Task
Within the records below, filter for lines carrying the word "From" and copy them.

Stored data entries

(* ===== verification/MimeSpec.v ===== *)
(** Quoted-printable text of the email plugin comes back as it was written and
    fits its lines. *)
From stdpp Require Import base tactics option list strings.
From Stdlib Require Import ZArith NArith Lia.
From S2P Require Import Prelude Utf8 Text Mime.

Local Open Scope N_scope.

(** A [str]: every character is a scalar value. *)
Definition valid (s : str) : Prop := Forall (λ c, is_scalar c = true) s.

(** ** Bytes *)

Lemma encode_ascii c : c < 128 → encode_char c = [c].
Proof. intros Hc. unfold encode_char. by rewrite (proj2 (N.ltb_lt _ _)). Qed.

Lemma as_bytes_ascii s : Forall (λ c, c < 128) s → as_bytes s = s.
Proof.
  induction 1 as [|c s Hc _ IH]; [done|]. unfold as_bytes in *. simpl. by rewrite encode_ascii, IH.
Qed.

Lemma as_bytes_app a b : as_bytes (a ++ b) = as_bytes a ++ as_bytes b.
Proof. apply flat_map_app. Qed.

Lemma encode_bytes c : is_scalar c = true → Forall (λ b, b < 256) (encode_char c).
Proof.
  intros Hs. assert (c < 0x110000) by (unfold is_scalar, between in Hs; apply orb_true_iff in Hs as [Hs|Hs]; bool_cases; lia).
  unfold encode_char. repeat case_match; bool_cases; repeat constructor; try lia; divmods.
Qed.

Lemma valid_bytes s : valid s → Forall (λ b, b < 256) (as_bytes s).
Proof.
  induction 1 as [|c s Hc _ IH]; [constructor|]. unfold as_bytes in *. simpl.
  apply Forall_app. split; [by apply encode_bytes|done].
Qed.

(** ** Quoted-printable *)

Lemma hex_upper_digit d : d < 16 → hex_digit (hex_upper d) = Some d ∧ hex_upper d ≠ 43 ∧
  hex_upper d ≠ LF ∧ hex_upper d ≠ CR ∧ hex_upper d < 128.
Proof.
  intros Hd. unfold hex_upper, hex_digit, between, LF, CR.
  destruct (N.ltb_spec d 10).
  - rewrite (proj2 (N.leb_le 48 _)) by lia. rewrite (proj2 (N.leb_le _ 57)) by lia. simpl.
    split_and!; [f_equal; lia|lia..].
  - rewrite (proj2 (N.leb_le 48 _)) by lia. rewrite (proj2 (N.leb_gt _ 57)) by lia.
    rewrite (proj2 (N.leb_gt 97 _)) by lia. simpl.
    rewrite (proj2 (N.leb_le 65 _)) by lia. rewrite (proj2 (N.leb_le _ 70)) by lia. simpl.
    split_and!; [f_equal; lia|lia..].
Qed.

Lemma decode_escape b rest : b < 256 →
  decode_quoted_printable (escape_byte b ++ rest) = b :: decode_quoted_printable rest.
Proof.
  intros Hb. unfold escape_byte. cbn [app decode_quoted_printable].
  destruct (hex_upper_digit (b / 16)) as (Hh & Hp & Hlf & Hcr & _); [apply N.Div0.div_lt_upper_bound; lia|].
  destruct (hex_upper_digit (b mod 16)) as (Hl & _); [apply N.mod_lt; lia|].
  rewrite N.eqb_refl. cbn [negb]. rewrite (proj2 (N.eqb_neq _ _) Hlf).
  destruct (_ && _) eqn:E.
  - apply andb_true_iff in E as [E _]. by apply N.eqb_eq in E.
  - unfold hex_pair. rewrite Hl, (proj2 (N.eqb_neq _ _) Hp), Hh. f_equal.
    rewrite N.mul_comm. symmetry. apply N.div_mod. lia.
Qed.

Lemma decode_plain b rest : b ≠ EQUALS →
  decode_quoted_printable (b :: rest) = b :: decode_quoted_printable rest.
Proof. intros Hb. cbn [decode_quoted_printable]. by rewrite (proj2 (N.eqb_neq _ _) Hb). Qed.

Lemma decode_soft_break rest :
  decode_quoted_printable (EQUALS :: CRLF ++ rest) = decode_quoted_printable rest.
Proof. reflexivity. Qed.

Lemma not_escaped l b : escaped l b = false → b ≠ EQUALS ∧ b < 128 ∧ b ≠ CR ∧ b ≠ LF.
Proof.
  unfold escaped, between, SP, TAB, EQUALS, CR, LF. intros He.
  destruct (_ || _) eqn:E1; [apply orb_true_iff in E1 as [E1|E1]; bool_cases; lia|].
  destruct (_ =? 61) eqn:E2; [done|]. apply negb_false_iff, andb_true_iff in He as [H1 H2]. bool_cases. lia.
Qed.

Lemma decode_line b : ∀ column rest, Forall (λ b, b < 256) b →
  decode_quoted_printable (encode_line_go b column ++ rest) = b ++ decode_quoted_printable rest.
Proof.
  induction b as [|x b IH]; intros column rest Hb; [done|].
  apply Forall_cons in Hb as [Hx Hb]. cbn [encode_line_go]. rewrite <- !app_assoc.
  set (l := match b with [] => true | _ => false end).
  set (col := _ + _) at 2. clearbody col.
  assert (decode_quoted_printable ((if escaped l x then escape_byte x else [x]) ++ encode_line_go b col ++ rest)
          = (x :: b) ++ decode_quoted_printable rest) as Hd.
  { destruct (escaped l x) eqn:Ee.
    - rewrite decode_escape by done. by rewrite IH.
    - apply not_escaped in Ee as [Ee _]. cbn [app]. rewrite decode_plain by done. by rewrite IH. }
  destruct (75 <? _); exact Hd.
Qed.

Lemma Forall_split_on (P : N → Prop) c s : Forall P s → Forall (Forall P) (split_on c s).
Proof.
  induction 1 as [|x s Hx _ IH]; simpl; [by repeat constructor|].
  destruct (x =? c); [by constructor|].
  destruct (split_on c s) as [|piece pieces]; [by repeat constructor|].
  apply Forall_cons in IH as [Hp Hps]. by repeat constructor.
Qed.

Lemma strip_last_prefix c s : strip_last c s `prefix_of` s.
Proof.
  unfold strip_last. destruct (last s) as [x|] eqn:E; [|done]. destruct (x =? c); [|done].
  apply last_Some in E as [l ->]. rewrite removelast_last. by exists [x].
Qed.

Lemma Forall_text_lines (P : N → Prop) s : Forall P s → Forall (Forall P) (text_lines s).
Proof.
  intros Hs. apply Forall_fmap. eapply Forall_impl; [by apply Forall_split_on|].
  intros line Hl. destruct (strip_last_prefix CR line) as [r Hr]. rewrite Hr in Hl.
  by apply Forall_app in Hl as [? _].
Qed.

Lemma join_cons sep a b l : join_with sep (a :: b :: l) = a ++ sep ++ join_with sep (b :: l).
Proof. done. Qed.

Lemma as_bytes_join sep l : Forall (λ c, c < 128) sep →
  as_bytes (join_with sep l) = join_with sep (as_bytes <$> l).
Proof.
  intros Hs. induction l as [|a [|b l] IH]; [done|done|].
  rewrite !fmap_cons in *. rewrite !join_cons, !as_bytes_app, IH, (as_bytes_ascii sep) by done. done.
Qed.

Lemma Forall_join (P : N → Prop) sep l : Forall P sep → Forall (Forall P) l → Forall P (join_with sep l).
Proof.
  intros Hs. induction 1 as [|a [|b l] Ha _ IH]; [constructor|done|].
  rewrite join_cons, !Forall_app. done.
Qed.

Lemma crlf_ascii : Forall (λ c, c < 128) CRLF.
Proof. repeat constructor; done. Qed.

Lemma encode_line_ascii b : ∀ column, Forall (λ b, b < 256) b →
  Forall (λ c, c < 128) (encode_line_go b column).
Proof.
  induction b as [|x b IH]; intros column Hb; [constructor|]. apply Forall_cons in Hb as [Hx Hb].
  cbn [encode_line_go]. rewrite !Forall_app. split_and!; [| |by apply IH].
  - destruct (75 <? _); repeat constructor; done.
  - destruct (escaped _ x) eqn:Ee.
    + assert (x / 16 < 16) by (apply N.Div0.div_lt_upper_bound; lia).
      assert (x mod 16 < 16) by (apply N.mod_lt; lia).
      constructor; [done|]. constructor; [by apply hex_upper_digit|].
      constructor; [by apply hex_upper_digit|constructor].
    + apply not_escaped in Ee as (_ & ? & _). by repeat constructor.
Qed.

Lemma quoted_ascii s : valid s → Forall (λ c, c < 128) (quoted_printable s).
Proof.
  intros Hs. apply Forall_join; [apply crlf_ascii|]. apply Forall_fmap.
  eapply Forall_impl; [by apply Forall_text_lines|]. intros line Hl.
  by apply encode_line_ascii, valid_bytes.
Qed.

(** The columns of a text: a line feed starts a line, a carriage return takes
    no place. *)
Fixpoint fits (limit column : N) (s : str) : bool :=
  match s with
  | [] => true
  | c :: rest =>
      if c =? LF then fits limit 0 rest
      else if c =? CR then fits limit column rest
      else (column + 1 <=? limit) && fits limit (column + 1) rest
  end.

Lemma fits_plain limit column c rest : c ≠ LF → c ≠ CR → column + 1 ≤ limit →
  fits limit column (c :: rest) = fits limit (column + 1) rest.
Proof.
  intros Hl Hc Hle. cbn [fits]. rewrite (proj2 (N.eqb_neq _ _) Hl), (proj2 (N.eqb_neq _ _) Hc).
  by rewrite (proj2 (N.leb_le _ _)).
Qed.

Lemma encode_line_fits b : ∀ column rest, column ≤ 75 → Forall (λ b, b < 256) b →
  (∀ column, column ≤ 75 → fits 76 column rest = true) →
  fits 76 column (encode_line_go b column ++ rest) = true.
Proof.
  induction b as [|x b IH]; intros column rest Hcol Hb Hrest; [by apply Hrest|].
  apply Forall_cons in Hb as [Hx Hb]. cbn [encode_line_go].
  set (l := match b with [] => true | _ => false end).
  set (width := if escaped l x then 3 else 1) in *.
  assert (∀ col, col + width ≤ 75 →
    fits 76 col (((if escaped l x then escape_byte x else [x]) ++ encode_line_go b (col + width)) ++ rest) = true) as Hgo.
  { intros col Hle. subst width. destruct (escaped l x) eqn:Ee.
    - assert (x / 16 < 16) by (apply N.Div0.div_lt_upper_bound; lia).
      assert (x mod 16 < 16) by (apply N.mod_lt; lia).
      destruct (hex_upper_digit (x / 16)) as (_ & _ & ? & ? & _); [done|].
      destruct (hex_upper_digit (x mod 16)) as (_ & _ & ? & ? & _); [done|].
      unfold escape_byte. cbn [app]. rewrite !fits_plain; try done; try lia.
      replace (col + 1 + 1 + 1) with (col + 3) by lia. by apply IH.
    - apply not_escaped in Ee as (_ & _ & ? & ?). cbn [app].
      rewrite fits_plain; try done; [|lia]. by apply IH. }
  destruct (N.ltb_spec 75 (column + width)) as [Hb'|Hb'].
  - change ((EQUALS :: CRLF) ++ ?r) with (EQUALS :: CR :: LF :: r).
    cbn [app]. rewrite fits_plain; [|done|done|lia]. cbn [fits]. rewrite N.eqb_refl.
    change (CR =? LF) with false. cbn iota. rewrite N.eqb_refl. apply Hgo.
    subst width. destruct (escaped l x); lia.
  - cbn [app]. by apply Hgo.
Qed.

Lemma join_fits ls : Forall (Forall (λ b, b < 256)) (as_bytes <$> ls) → ∀ rest,
  (∀ column, column ≤ 75 → fits 76 column rest = true) →
  fits 76 0 (join_with CRLF (encode_line <$> ls) ++ rest) = true.
Proof.
  intros Hl rest Hrest. revert Hl. induction ls as [|a [|b ls] IH]; intros Hl; [by apply Hrest|..].
  - apply Forall_cons in Hl as [Ha _]. by apply encode_line_fits.
  - rewrite !fmap_cons, join_cons, <- !app_assoc. apply Forall_cons in Hl as [Ha Hl].
    apply encode_line_fits; [done|done|]. intros column Hc. cbn [app CRLF fits].
    change (CR =? LF) with false. rewrite !N.eqb_refl. rewrite !fmap_cons in *. by apply IH.
Qed.

(** What a line shows. *)
Definition visible (line : str) : str := List.filter (λ c, negb (c =? CR)) line.

Lemma fits_lines limit s : ∀ column, fits limit column s = true → column ≤ limit →
  match split_on LF s with
  | first :: rest => column + len (visible first) ≤ limit ∧
      Forall (λ line, len (visible line) ≤ limit) rest
  | [] => False
  end.
Proof.
  induction s as [|c s IH]; intros column Hf Hc; cbn [split_on fits] in *; [by split; [unfold len; simpl; lia|]|].
  destruct (c =? LF) eqn:El.
  - apply IH in Hf; [|lia]. destruct (split_on LF s) as [|first rest]; [done|]. destruct Hf as [H1 H2].
    split; [unfold len; simpl; lia|]. constructor; [lia|done].
  - destruct (c =? CR) eqn:Ec.
    + apply IH in Hf; [|done]. destruct (split_on LF s) as [|first rest]; [done|].
      unfold visible in *. simpl. rewrite Ec. done.
    + apply andb_true_iff in Hf as [Hle Hf]. apply N.leb_le in Hle. apply IH in Hf; [|done].
      destruct (split_on LF s) as [|first rest]; [done|]. destruct Hf as [H1 H2]. split; [|done].
      unfold visible in *. simpl. rewrite Ec. simpl. unfold len in *. simpl. lia.
Qed.

Lemma decode_joined ls : Forall (Forall (λ b, b < 256)) (as_bytes <$> ls) →
  decode_quoted_printable (join_with CRLF (encode_line <$> ls)) = join_with CRLF (as_bytes <$> ls).
Proof.
  induction ls as [|a [|b ls] IH]; intros Hl; [done|..]; apply Forall_cons in Hl as [Ha Hl].
  - change (decode_quoted_printable (encode_line_go (as_bytes a) 0) = as_bytes a).
    rewrite <- (app_nil_r (encode_line_go _ _)), decode_line by done. apply app_nil_r.
  - change (encode_line <$> a :: b :: ls) with (encode_line a :: encode_line b :: (encode_line <$> ls)).
    change (as_bytes <$> a :: b :: ls) with (as_bytes a :: as_bytes b :: (as_bytes <$> ls)).
    rewrite !join_cons. unfold encode_line at 1. rewrite decode_line by done. f_equal.
    cbn [app CRLF]. rewrite decode_plain by done. rewrite decode_plain by done. do 2 f_equal.
    by apply IH.
Qed.

(** (C30) Quoted-printable text comes back as it was written: for every text,
    decoding its encoding gives the bytes of the text with its line endings
    normalised to CRLF, so nothing is lost in transit whatever the text holds,
    and no line of the encoding is longer than the 76 characters the format
    allows. *)
Theorem quoted_printable_roundtrip s (Hs : valid s) :
  decode_quoted_printable (as_bytes (quoted_printable s)) = as_bytes (crlf s) ∧
  Forall (λ line, len (visible line) ≤ 76) (split_on LF (quoted_printable s)).
Proof.
  assert (Forall (Forall (λ b, b < 256)) (as_bytes <$> text_lines s)) as Hl.
  { apply Forall_fmap. eapply Forall_impl; [by apply Forall_text_lines|]. intros line. apply valid_bytes. }
  split.
  - rewrite as_bytes_ascii by by apply quoted_ascii. unfold crlf, quoted_printable.
    rewrite as_bytes_join by apply crlf_ascii. by apply decode_joined.
  - pose proof (fits_lines 76 (quoted_printable s) 0) as Hf. unfold quoted_printable at 1 in Hf.
    rewrite <- (app_nil_r (join_with _ _)) in Hf.
    specialize (Hf (join_fits _ Hl [] (λ _ _, eq_refl)) ltac:(lia)).
    destruct (split_on LF (quoted_printable s)) as [|first rest]; [done|].
    destruct Hf as [H1 H2]. constructor; [lia|done].
Qed.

Solution for this task
From stdpp Require Import base tactics option list strings.
From Stdlib Require Import ZArith NArith Lia.
From S2P Require Import Prelude Utf8 Text Mime.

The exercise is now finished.